また会う日まで(上・下)
尾崎紀世彦の歌?否、圧倒的ボリューム感で迫る小説界のヴァーリ・トゥード。
ジョン・アーヴィング作品史上最長の新作。見た目はいつもくらいの厚みの2分冊だが、ページを繰ってみると紙が辞書くらい薄くて驚く。それだけテキスト量があるということ。繰っても繰ってもなかなか残ページが減らない贅沢さ(鬱陶しさ?)。翻訳が待ちきれないので原書を講読する作家の一人だけれども、初めて目にするような英単語も散見されるので意外と読みにくい。悲しいかな僕の覚束ない英語力では大筋は追えても細かな描写やニュアンスまでは十分把握できないので、日本語版が出たら改めて読むようにしている。ところが、翻訳というものはなかなか厄介なもので訳者のクセが出る。どの作品とは言えないがあまりに読むのが苦痛で途中で放り出したこともある(文章のリズムが僕に合わないという個人的な事情であってその方の翻訳者としての力量を問うものではない)。裏方作業の翻訳業とはいえ近頃はすっかり有名人になってしまった東大の柴田元幸先生さんみたいな方がたくさんいれば、アメリカ現代小説ファンにはありがたいのだが。
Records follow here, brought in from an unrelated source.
Lemma zip_mul_length (a b : list Q) :
  length a = length b -> length (Np.zip_mul a b) = length b.
Proof.
  revert b. induction a as [|v a IH]; intros [|w b] H; simpl in *;
    try discriminate; [reflexivity | f_equal; apply IH; lia].
Qed.

Lemma mul_matched (a b ob : list Q) :
  length a = length b -> Np.mul a b = inr ob -> ob = Np.zip_mul a b.
Proof.
  intros Hlen. unfold Np.mul. apply Nat.eqb_eq in Hlen. rewrite Hlen.
  intros [= <-]. reflexivity.
Qed.

Lemma Forall_nth_in (P : Q -> Prop) (l : list Q) (i : nat) (d : Q) :
  Forall P l -> (i < length l)%nat -> P (nth i l d).
Proof.
  intros H Hi. rewrite Forall_forall in H. apply H, nth_In, Hi.
Qed.

Lemma box_nonneg (min_ratios max_ratios y : list Q) :
  Forall (fun l => 0 <= l) min_ratios ->
  Forall2 in_bound (combine min_ratios max_ratios) y ->
  Forall (fun v => 0 <= v) y.
Proof.
  intros Hmin; revert max_ratios y.
  induction Hmin as [|l mins Hl _ IH]; intros [|u maxs] y Hbox; simpl in *;
    inversion Hbox as [|? v ? ? [Hlo _] Hbox']; subst; constructor.
  - simpl in Hlo. lra.
  - eapply IH; eassumption.
Qed.

Lemma box_widen (mins' mins : list Q) :
  Forall2 Qle mins' mins ->
  forall maxs maxs' y,
    Forall2 Qle maxs maxs' ->
    Forall2 in_bound (combine mins maxs) y ->
    Forall2 in_bound (combine mins' maxs') y.
Proof.
  induction 1 as [|l' l mins' mins Hl _ IH]; intros maxs maxs' y Hmax Hbox.
  - simpl in *. exact Hbox.
  - destruct Hmax as [|u u' maxs maxs' Hu Hmax]; simpl in *; [exact Hbox |].
    inversion Hbox as [|? v ? ? [Hlo Hhi] Hbox']; subst; simpl in *.
    constructor; [split; simpl; lra | eapply IH; eassumption].
Qed.

(** An inner product with weights that are not negative lies between the
    least and the greatest coefficient times the total weight. *)
Lemma inner_between (lo hi : Q) (c : list Q) :
  forall y,
    length c = length y ->
    Forall (fun ci => lo <= ci /\ ci <= hi) c ->
    Forall (fun v => 0 <= v) y ->
    lo * Np.sum y <= Np.inner c y /\ Np.inner c y <= hi * Np.sum y.
Proof.
  induction c as [|ci c IH]; intros [|v y] Hlen Hc Hy; simpl in *;
    try discriminate.
  - unfold Np.inner; simpl. split; lra.
  - inversion Hc as [|? ? [Hlo Hhi] Hc']; subst.
    inversion Hy as [|? ? Hv Hy']; subst.
    destruct (IH y ltac:(lia) Hc' Hy') as [IHlo IHhi].
    rewrite inner_cons. split; nra.
Qed.

Lemma inner_mono (c c' : list Q) :
  Forall2 Qle c c' ->
  forall y, Forall (fun v => 0 <= v) y -> Np.inner c y <= Np.inner c' y.
Proof.
  induction 1 as [|ci ci' c c' Hci _ IH]; intros [|v y] Hy;
    try (unfold Np.inner; simpl; lra).
  inversion Hy as [|? ? Hv Hy']; subst.
  specialize (IH y Hy'). rewrite !inner_cons. nra.
Qed.

Lemma inner_nonneg (c : list Q) :
  Forall (fun ci => 0 <= ci) c ->
  forall y, Forall (fun v => 0 <= v) y -> 0 <= Np.inner c y.
Proof.
  induction 1 as [|ci c Hci _ IH]; intros [|v y] Hy;
    try (unfold Np.inner; simpl; lra).
  inversion Hy as [|? ? Hv Hy']; subst.
  specialize (IH y Hy'). rewrite inner_cons. nra.
Qed.

(** The percentages drawn and tabulated for the optimised blend total 100
    and lie, material by material, between the minimum and the maximum
    typed into the sidebar. *)
Theorem results_within_limits (linprog : linprog_t) (materials : list string)
    (ratios_july : list Q) (ui : Sidebar) (xs : list Q) (cmp : Comparison) :
  linprog_contract linprog ->
  page linprog materials ratios_july ui = inr (st_results xs cmp) ->
  Np.sum (as_percent xs) == 100 /\
  forall i, (i < length materials)%nat ->
    exists v, nth_error (as_percent xs) i = Some v /\
              min_r ui i <= v /\ v <= max_r ui i.
Proof.
  intros contract Hpage.
  destruct (page_results_inv _ _ _ _ _ _ Hpage) as [Hok _].
  destruct (success_optimal linprog contract materials _ _ _ _ _ Hok)
    as (_ & _ & [Hbox Hsum] & _).
  split; [rewrite sum_as_percent, Hsum; reflexivity |].
  intros i Hi.
  destruct (box_nth _ _ xs i _ _ Hbox
              (nth_error_widgets _ _ _ Hi) (nth_error_widgets _ _ _ Hi))
    as (v & Hv & Hl & Hu).
  exists (v * 100).
  split; [exact (map_nth_error (fun w => w * 100) _ _ Hv) |].
  rewrite div100 in Hl, Hu. split; lra.
Qed.

(** When the results are shown, the six columns of the table have one
    entry per material. *)
Theorem table_columns (linprog : linprog_t) (materials : list string)
    (ratios_july : list Q) (ui : Sidebar) (xs : list Q) (cmp : Comparison) :
  linprog_contract linprog ->
  page linprog materials ratios_july ui = inr (st_results xs cmp) ->
  length ratios_july = length materials /\
  length (as_percent xs) = length materials /\
  length (prices_of materials ui) = length materials /\
  length (current_cost_breakdown cmp) = length materials /\
  length (optimal_cost_breakdown cmp) = length materials.
Proof.
  intros contract Hpage.
  destruct (page_results_inv _ _ _ _ _ _ Hpage) as [Hok Hcmp].
  destruct (success_optimal linprog contract materials _ _ _ _ _ Hok)
    as (_ & Hlen & _).
  destruct (compare_inv _ _ _ _ _ Hcmp) as (Hr & _ & _ & _ & Hcb & Hob).
  pose proof (prices_of_length materials ui) as Hp.
  apply (mul_matched _ _ _ Hlen) in Hob.
  unfold as_percent. rewrite length_map, Hcb, Hob, !zip_mul_length;
    try assumption; [| unfold Np.div_scalar; rewrite length_map; exact Hr].
  repeat split; congruence.
Qed.

(** The slices of each pie chart add up to the cost shown in the metric
    above it: the July contributions to the July cost, the optimised
    contributions to the cost the solver returned. *)
Theorem breakdowns_total (linprog : linprog_t) (materials : list string)
    (ratios_july : list Q) (ui : Sidebar) (xs : list Q) (cmp : Comparison) :
  linprog_contract linprog ->
  page linprog materials ratios_july ui = inr (st_results xs cmp) ->
  Np.sum (current_cost_breakdown cmp) == current_cost cmp /\
  Np.sum (optimal_cost_breakdown cmp) == min_cost cmp.
Proof.
  intros contract Hpage.
  destruct (page_results_inv _ _ _ _ _ _ Hpage) as [Hok Hcmp].
  destruct (success_optimal linprog contract materials _ _ _ _ _ Hok)
    as (_ & Hlen & _ & _ & Hcost).
  destruct (compare_inv _ _ _ _ _ Hcmp) as (_ & _ & Hcur & _ & Hcb & Hob).
  apply (mul_matched _ _ _ Hlen) in Hob.
  rewrite Hcb, Hob, Hcur, Hcost. split; [reflexivity |].
  apply inner_comm.
Qed.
さてこの作品。作者が自賛するように最高傑作とは思えないが、よくも毎回こんなファニーなプロットと登場人物を思いつくなと尊敬してしまう。ポコポコと人が死に、いたるところにセックスが溢れた話なのに、決して湿っぽくならないのが不思議でならない。人間の日常と非日常との交錯を極端にディフォルメし、悲痛な出来事を滑稽な描写に昇華するこの作家の力技が、哀切な読後感を深くそして長く継続させる。
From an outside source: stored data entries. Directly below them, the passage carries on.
Lemma atLeast_step M N P k X :
  k < MAX_VALUE -> atLeast X (preVersion M N P k) = true ->
  getNextVersion (preVersion M N P k) X true = preVersion M N P (addOne k)
  /\ getNextVersion (preVersion M N P k) X false = finalVersion M N P.
Proof.
  intros Hk Hat. unfold getNextVersion. rewrite isPreRelease_preVersion.
  apply Z.ltb_lt in Hk as ->.
  destruct X; cbn [bumpFromPrereleaseToPrerelease bumpFromPrereleaseToRelease];
    cbn [atLeast] in Hat; rewrite Hat.
  - change (atLeast Major (preVersion M N P k) = true) in Hat.
    rewrite atLeast_Major in Hat. apply andb_prop in Hat as [HN HP].
    apply Z.eqb_eq in HN, HP. subst. split; reflexivity.
  - change (atLeast Minor (preVersion M N P k) = true) in Hat.
    rewrite atLeast_Minor in Hat. apply Z.eqb_eq in Hat. subst. split; reflexivity.
  - split; reflexivity.
Qed.

(** X2.  A prerelease bump with action [X] leaves a version that is at least
    an [X] release: asking for [X] again advances the ordinal of the same
    triple by one, and a release with [X] finalises that triple, so that no
    component is bumped twice.  The ordinal of a prerelease that is advanced
    twice is taken between -2^53 and 2^53 - 2, where both increments are
    exact. *)
Theorem same_action_continues_line (M N P k : Z) (X : VersionBumpAction)
    (HP : 0 <= P) (Hroom : k < MAX_VALUE -> - limit <= k /\ k + 1 < limit) :
  exists M1 N1 P1 k1,
    getNextVersion (preVersion M N P k) X true = preVersion M1 N1 P1 k1
    /\ isPreRelease (preVersion M1 N1 P1 k1) = true
    /\ getNextVersion (preVersion M1 N1 P1 k1) X true = preVersion M1 N1 P1 (k1 + 1)
    /\ getNextVersion (preVersion M1 N1 P1 k1) X false = finalVersion M1 N1 P1.
Proof.
  destruct (next_atLeast M N P k X true HP)
    as (M1 & N1 & P1 & k1 & Hnext & Hat & _ & Hk1).
  assert (Hexact : exact k1).
  { pose proof limit_pos. destruct (Hk1 eq_refl) as [->|[Hk ->]].
    - unfold exact. lia.
    - destruct (Hroom Hk) as [Hlo Hhi].
      rewrite addOne_exact; unfold exact; lia. }
  assert (Hlt : k1 < MAX_VALUE).
  { pose proof limit_below_MAX_VALUE. pose proof limit_pos.
    unfold exact in Hexact. lia. }
  exists M1, N1, P1, k1. split; [exact Hnext|].
  split; [rewrite isPreRelease_preVersion; now apply Z.ltb_lt|].
  rewrite <- (addOne_exact k1 Hexact). now apply atLeast_step.
Qed.

Lemma same_action_continues_line_witness :
  exists M1 N1 P1 k1,
    getNextVersion (preVersion 1 2 3 5) Minor true = preVersion M1 N1 P1 k1
    /\ isPreRelease (preVersion M1 N1 P1 k1) = true
    /\ getNextVersion (preVersion M1 N1 P1 k1) Minor true
       = preVersion M1 N1 P1 (k1 + 1)
    /\ getNextVersion (preVersion M1 N1 P1 k1) Minor false = finalVersion M1 N1 P1.
Proof.
  apply (same_action_continues_line 1 2 3 5 Minor); [lia|intros _; in_range].
Defined.

(** X3.  On the same version and for the same target a major bump is never
    below a minor bump, nor a minor bump below a patch bump, as long as the
    major and the minor lie between -2^53 and 2^53 - 1. *)
Theorem stronger_action_not_lower (M N P k : Z) (p : bool)
    (HM : exact M) (HN : exact N) :
  compare (getNextVersion (preVersion M N P k) Minor p)
          (getNextVersion (preVersion M N P k) Major p) <= 0
  /\ compare (getNextVersion (preVersion M N P k) Patch p)
             (getNextVersion (preVersion M N P k) Minor p) <= 0.
Proof.
  unfold getNextVersion. rewrite isPreRelease_preVersion.
  destruct (Z.ltb_spec k MAX_VALUE), p; engine_cases; engine_tests;
    rewrite ?(addOne_exact _ HM), ?(addOne_exact _ HN);
    unfold compare; cbn; rewrite ?Z.gtb_ltb; split; ltb_cases; lia.
Qed.

Lemma stronger_action_not_lower_witness :
  compare (getNextVersion (finalVersion 1 2 3) Minor false)
          (getNextVersion (finalVersion 1 2 3) Major false) <= 0
  /\ compare (getNextVersion (finalVersion 1 2 3) Patch false)
             (getNextVersion (finalVersion 1 2 3) Minor false) <= 0.
Proof.
  apply (stronger_action_not_lower 1 2 3 MAX_VALUE false); in_range.
Defined.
幼子の頃より年上の女性を魅了してきたプレイボーイの主人公ジャック・バーンズはクィーアなB級映画ばかりに出演するハリウッド男優。父親の顔を知らない彼がタトゥーアーティストの母親に手を引かれながら、二人を置いて逃げた父ウィリアムを追って北海沿岸のヨーロッパ諸国を旅する幼少時代のエピソードから物語は始まる。オルガンの名品を訪ねて教会を巡り放浪する父親。手がかりはウィリアムの全身にくまなく施された楽譜の刺青と彼に捨てられた女たち。母アリスは同業者のコネクションを頼って各地で刺青を入れて回る夫の足跡を辿るも徒労に終わり、カナダで息子を女学校に入学させる。女だらけの環境の中でハンサムな父親に似たジャックは必然的に周りの人々を幻惑することとなり、演劇とレスリングを学びながら成(性)長していく。彼はやがて映画俳優になり成功を収めるものの、尋常ならざる環境に育ったことに起因する心の病から精神病院に通う日々が続く。あるとき母親の死をきっかけにして父親を探す旅に出る。そして次第に明らかにされる意外な真実・・・・。
梗概をまとめるのが難しいくらいストーリーが突拍子もなく、めくるめく変調を繰り返していく。そんな小説の醍醐味を存分に堪能できる一冊だ。